Welcoming Heart and Bold Faith
The Pope recalls the witness of the first Christian community
"An open heart, like Lydia's, receptive to God and welcoming towards our brothers and sisters and a bold faith like that of Paul and Silas". Pope Francis emphasized this message at the General Audience on Wednesday morning, 30 October . Continuing his catechesis on the Acts of the Apostles, he reflected on Christianity's arrival in Europe. The following is a translation of the Pope's catechesis which he delivered in Italian.
Dear Brothers and Sisters, Good morning!
Reading the Acts of the Apostles, one can see how the Holy Spirit is the protagonist of the Church’s mission. It is he who guides the journey of the evangelizers by showing them the path to follow.
We can see this clearly in the moment in which the Apostle Paul, having reached Troas, has a vision. A Macedonian beseeches him: “Come over to Macedonia and help us” (Acts 16:9). The people of North Macedonia are proud of this; they are very proud of having called Paul for it was Paul who proclaimed Jesus Christ. I remember well those beautiful people who welcomed me with so much warmth. May they preserve this faith which Paul preached to them! The Apostle does not hesitate and leaves for Macedonia, certain that it is precisely God who is sending him, and he arrives in Philippi, a “Roman colony” (Acts 16:12) on the Via Egnatia, to preach the Gospel. Paul stops there for some days. Three events characterize his stay in Philippi in three days; three important events. 1) the evangelization and baptism of Lydia and her family; 2) the arrest he endures, along with Silas, after exorcising a slave exploited by her owners; 3) the conversion and baptism of his jailer and his family. Let us look at these three episodes in Paul’s life.
The power of the Gospel is mostly addressed to the women of Philippi, in particular to Lydia, a merchant of purple goods from the city of Thyatira, a believer in God whose heart the Lord opens in order “to give heed to what was said by Paul” (Acts 16:14). Indeed Lydia welcomes Christ, receives baptism together with her family and welcomes those who are of Christ, hosting Paul and Silas in her home. We have here the testimony of Christianity’s arrival in Europe: the beginning of a process of inculturation which continues still today. It entered via Macedonia.
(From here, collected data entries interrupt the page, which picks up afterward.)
(* ===== verification/PicUtils.v ===== *)
(** pic-recognizer/utils.c: the points, ranges and contexts of the answer-sheet
    recogniser, the colour helpers, and the row-by-row traversal of the
    coordinate array with a callback. *)
From S2P Require Import Prelude CDouble.

(** * Data *)

(** [struct Point]: a pixel of the standard coordinate system and its colour
    ([DOT] or [BLANK] after binarisation). *)
Record Point := mkPoint { px : Z; py : Z; pc : Z }.
Record Range := mkRange { from : Point; to : Point }.
(** [struct Context]: the shared context of a traversal; [data] is what its
    [void *] points at. *)
Record Context (D : Type) := mkContext { width : Z; height : Z; data : D }.
Arguments mkContext {D}.
Arguments width {D}.
Arguments height {D}.
Arguments data {D}.

Definition DOT : Z := 1.
Definition BLANK : Z := 0.

#[export] Instance Point_eq_dec : EqDecision Point.
Proof. solve_decision. Defined.
#[export] Instance Range_eq_dec : EqDecision Range.
Proof. solve_decision. Defined.

(** What [malloc] gives: memory that happens to hold something, or NULL. *)
Abbreviation fresh A := (option (Z → A)).

(** [Malloc(type, n)]. Nothing in the program checks for NULL, which it is sure
    to dereference then: that is undefined, and so is a negative count, which asks
    for a huge block. *)
Definition Malloc {A} (mem : fresh A) (n : Z) : res (list A) :=
  match mem with
  | None => Undef
  | Some junk => if n <? 0 then Undef else Done (junk <$> seqZ 0 n)
  end.

(** * Operations *)

Definition get_range_w (r : Range) : res Z :=
  d ← cint (px (to r) - px (from r));
  cint (Z.abs d).

(** The coordinate array is a flat array; [row*width + col] is an [int]. *)
Definition flat_index (row w col : Z) : res Z :=
  a ← cint (row * w); cint (a + col).

(** [process_by_row]: copies each row into one scratch buffer and hands it to
    the callback, which updates the context (here: the state [St] it works on). *)
Definition process_by_row {St} (mem : fresh Point) (coordinate : list Point)
    (w h : Z) (ctx : St)
    (proc : list Point → Z → list Point → St → res St) : res St :=
  coordRow ← Malloc mem w;
  r ← for_up 0 h (λ row '(coordRow, ctx),
        coordRow ← for_up 0 w (λ col coordRow,
            i ← flat_index row w col;
            p ← load coordinate i;
            store coordRow col p) coordRow;
        ctx ← proc coordRow w coordinate ctx;
        mret (coordRow, ctx)) (coordRow, ctx);
  mret (snd r).

(** [r << 16 | g << 8 | b] *)
Definition to_hex (r g b : Z) : Z :=
  Z.lor (Z.lor (Z.shiftl r 16) (Z.shiftl g 8)) b.

(** [0.299 * r + 0.587 * g + 0.114 * b] in double, truncated to int. *)
Definition get_gray (r g b : Z) : res Z :=
  int_of_double
    (dadd (dadd (dmul lit_0_299 (double_of_int r)) (dmul lit_0_587 (double_of_int g)))
          (dmul lit_0_114 (double_of_int b))).

(** * Lemmas *)

(** The rows of a [w] x [h] array stored row after row. *)
Definition rows {A} (l : list A) (w h : Z) : list (list A) :=
  (λ row, zslice l (row * w) w) <$> seqZ 0 h.

Lemma flat_index_ok row w col :
  0 ≤ row * w → 0 ≤ col → row * w + col ≤ INT_MAX →
  flat_index row w col = Done (row * w + col).
Proof.
  intros. unfold flat_index.
  by rewrite cint_ok, done_bind, cint_ok by int_lia.
Qed.

Lemma row_index_bounds row w h col :
  0 ≤ row < h → 0 ≤ col < w → 0 ≤ row * w ∧ row * w + col < w * h.
Proof. intros. nia. Qed.

Lemma zlen_row {A} (l : list A) w h row :
  0 ≤ w → 0 ≤ row < h → zlen l = w * h → zlen (zslice l (row * w) w) = w.
Proof.
  intros. assert ((row + 1) * w ≤ h * w) by (apply Z.mul_le_mono_nonneg_r; lia).
  apply zlen_zslice; nia.
Qed.

Lemma row_copy (coordinate : list Point) w h row (buf : list Point) :
  0 ≤ row < h → zlen coordinate = w * h → w * h ≤ INT_MAX → zlen buf = w →
  for_up 0 w (λ col coordRow,
      i ← flat_index row w col; p ← load coordinate i; store coordRow col p) buf
    = Done (zslice coordinate (row * w) w).
Proof.
  intros Hrow Hlen Hmax Hbuf. pose proof (zlen_nonneg buf).
  set (p0 := mkPoint 0 0 0).
  rewrite (for_up_fill (λ col, default p0 (zget coordinate (row * w + col)))); [|done|].
  - f_equal. apply zlist_eq; rewrite zlen_fmap, zlen_seqZ by lia.
    { symmetry. apply (zlen_row _ _ h); [lia|done..]. }
    intros i Hi. destruct (row_index_bounds row w h i) as [? ?]; [done..|].
    rewrite zget_fmap_seqZ, zget_zslice, Z.add_0_l by lia.
    destruct (zget_is_Some coordinate (row * w + i)) as [x Hx]; [lia|]. by rewrite Hx.
  - intros col b Hcol Hb.
    destruct (row_index_bounds row w h col) as [? ?]; [done..|].
    rewrite flat_index_ok by lia. rewrite done_bind.
    destruct (zget_is_Some coordinate (row * w + col)) as [x Hx]; [lia|].
    rewrite (load_ok _ _ x) by done. rewrite done_bind, store_ok by lia. by rewrite Hx.
Qed.

(** The traversal is the left fold of the callback over the rows. *)
Lemma process_by_row_fold {St} junk (coordinate : list Point) w h (ctx : St) proc :
  0 ≤ w → zlen coordinate = w * h → w * h ≤ INT_MAX →
  process_by_row (Some junk) coordinate w h ctx proc =
  fold_res (λ row ctx, proc row w coordinate ctx) (rows coordinate w h) ctx.
Proof.
  intros Hw Hlen Hmax. unfold process_by_row, Malloc. case_if; [lia|]. rewrite done_bind.
  assert (zlen (junk <$> seqZ 0 w) = w) as Hbuf by (rewrite zlen_fmap, zlen_seqZ; lia).
  revert Hbuf. generalize (junk <$> seqZ 0 w). intros buf Hbuf.
  rewrite for_up_fold. unfold rows. rewrite Z.sub_0_r.
  assert (∀ k, k ∈ seqZ 0 h → 0 ≤ k < h) as Hr.
  { intros k Hk. apply elem_of_seqZ in Hk. lia. }
  revert buf Hbuf ctx Hr. generalize (seqZ 0 h). intros l.
  induction l as [|row l IH]; intros buf Hbuf ctx Hr; [done|].
  cbn [fold_res fmap list_fmap].
  assert (0 ≤ row < h) by (apply Hr; left).
  rewrite (row_copy _ _ h) by done. cbn.
  destruct (proc _ w coordinate ctx) as [ctx'| |]; [|done..]. cbn.
  apply IH; [by apply (zlen_row _ _ h)|]. intros. apply Hr. by right.
Qed.

Lemma to_hex_value r g b :
  0 ≤ r < 256 → 0 ≤ g < 256 → 0 ≤ b < 256 →
  to_hex r g b = r * 65536 + g * 256 + b.
Proof.
  intros. unfold to_hex. by rewrite pack3 by lia.
Qed.

Lemma Malloc_ok {A} (junk : Z → A) n : 0 ≤ n → Malloc (Some junk) n = Done (junk <$> seqZ 0 n).
Proof. intros. unfold Malloc. by case_if; [lia|]. Qed.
After the warmth experienced in Lydia’s home, Paul and Silas find themselves having to deal with the harshness of prison: they go from the comfort of this conversion of Lydia and her family, to the desolation of prison where they have been thrown for having freed in the name of Jesus, a “slave girl who had a spirit of divination and brought her owners much gain” with her position as soothsayer (Acts 16:16). Her owners earned well and this wretched slave did what fortune tellers do: she would guess your future, she would read your palms — as the song says: “prendi questa mano zingara” (take this hand, gypsy) — and people paid her for this. Today too, dear brothers and sisters, there are people who pay for this. I remember in my own diocese, in a very large park, there were more than 60 small tables where men and women fortune tellers sat reading palms and the people believed in these things! And they paid. And this also happened in Saint Paul’s days. In retaliation, her owners reported Paul and they brought the Apostles before the magistrates with the charge of public disorder.
But what happens? Paul is in prison and during his imprisonment a surprising fact occurs. He is desolated but instead of complaining, Paul and Silas begin to sing hymns praising God and this praise unleashes a power that frees them: during the prayer, an earthquake shakes the foundations of the prison, the doors open and everyone’s fetters fall off (cf. Acts 16:25-26). Just like the prayer of Pentecost, even the one said in prison brings about extraordinary effects.
Believing that the prisoners had escaped, the jailer was on the verge of committing suicide because jailers paid with their lives if a prisoner escaped. But Paul cries out: “we are all here” (Acts 16:28). He then asks: “what must I do to be saved?” (v. 30). The answer is: “Believe in the Lord Jesus, and you will be saved, you and your household” (v. 31). At this point a change occurs: in the middle of the night, the jailer listens to the Word of the Lord with his family, he welcomes the Apostles, washes their wounds — because they had been beaten — and together with his family, he receives Baptism; then “he rejoiced with all his household that he had believed in God” (v. 34). He prepares a meal and invites Paul and Silas to stay with them: the moment of comfort! In the middle of this anonymous jailer’s night, the light of Christ shines and defeats the darkness: the chains of the heart fall off and a previously unknown joy blossoms within him and his relatives. Thus, the Holy Spirit is on mission: from the start, from Pentecost onwards he is the protagonist of the mission. And he carries us forward. We must be faithful to the vocation to which the Spirit moves us. In order to bring the Gospel.
Today, let us too ask the Holy Spirit for an open heart, like Lydia’s, receptive to God and welcoming towards our brothers and sisters and a bold faith, like that of Paul and Silas, and also an open heart like that of the jailer who allows himself to be touched by the Holy Spirit.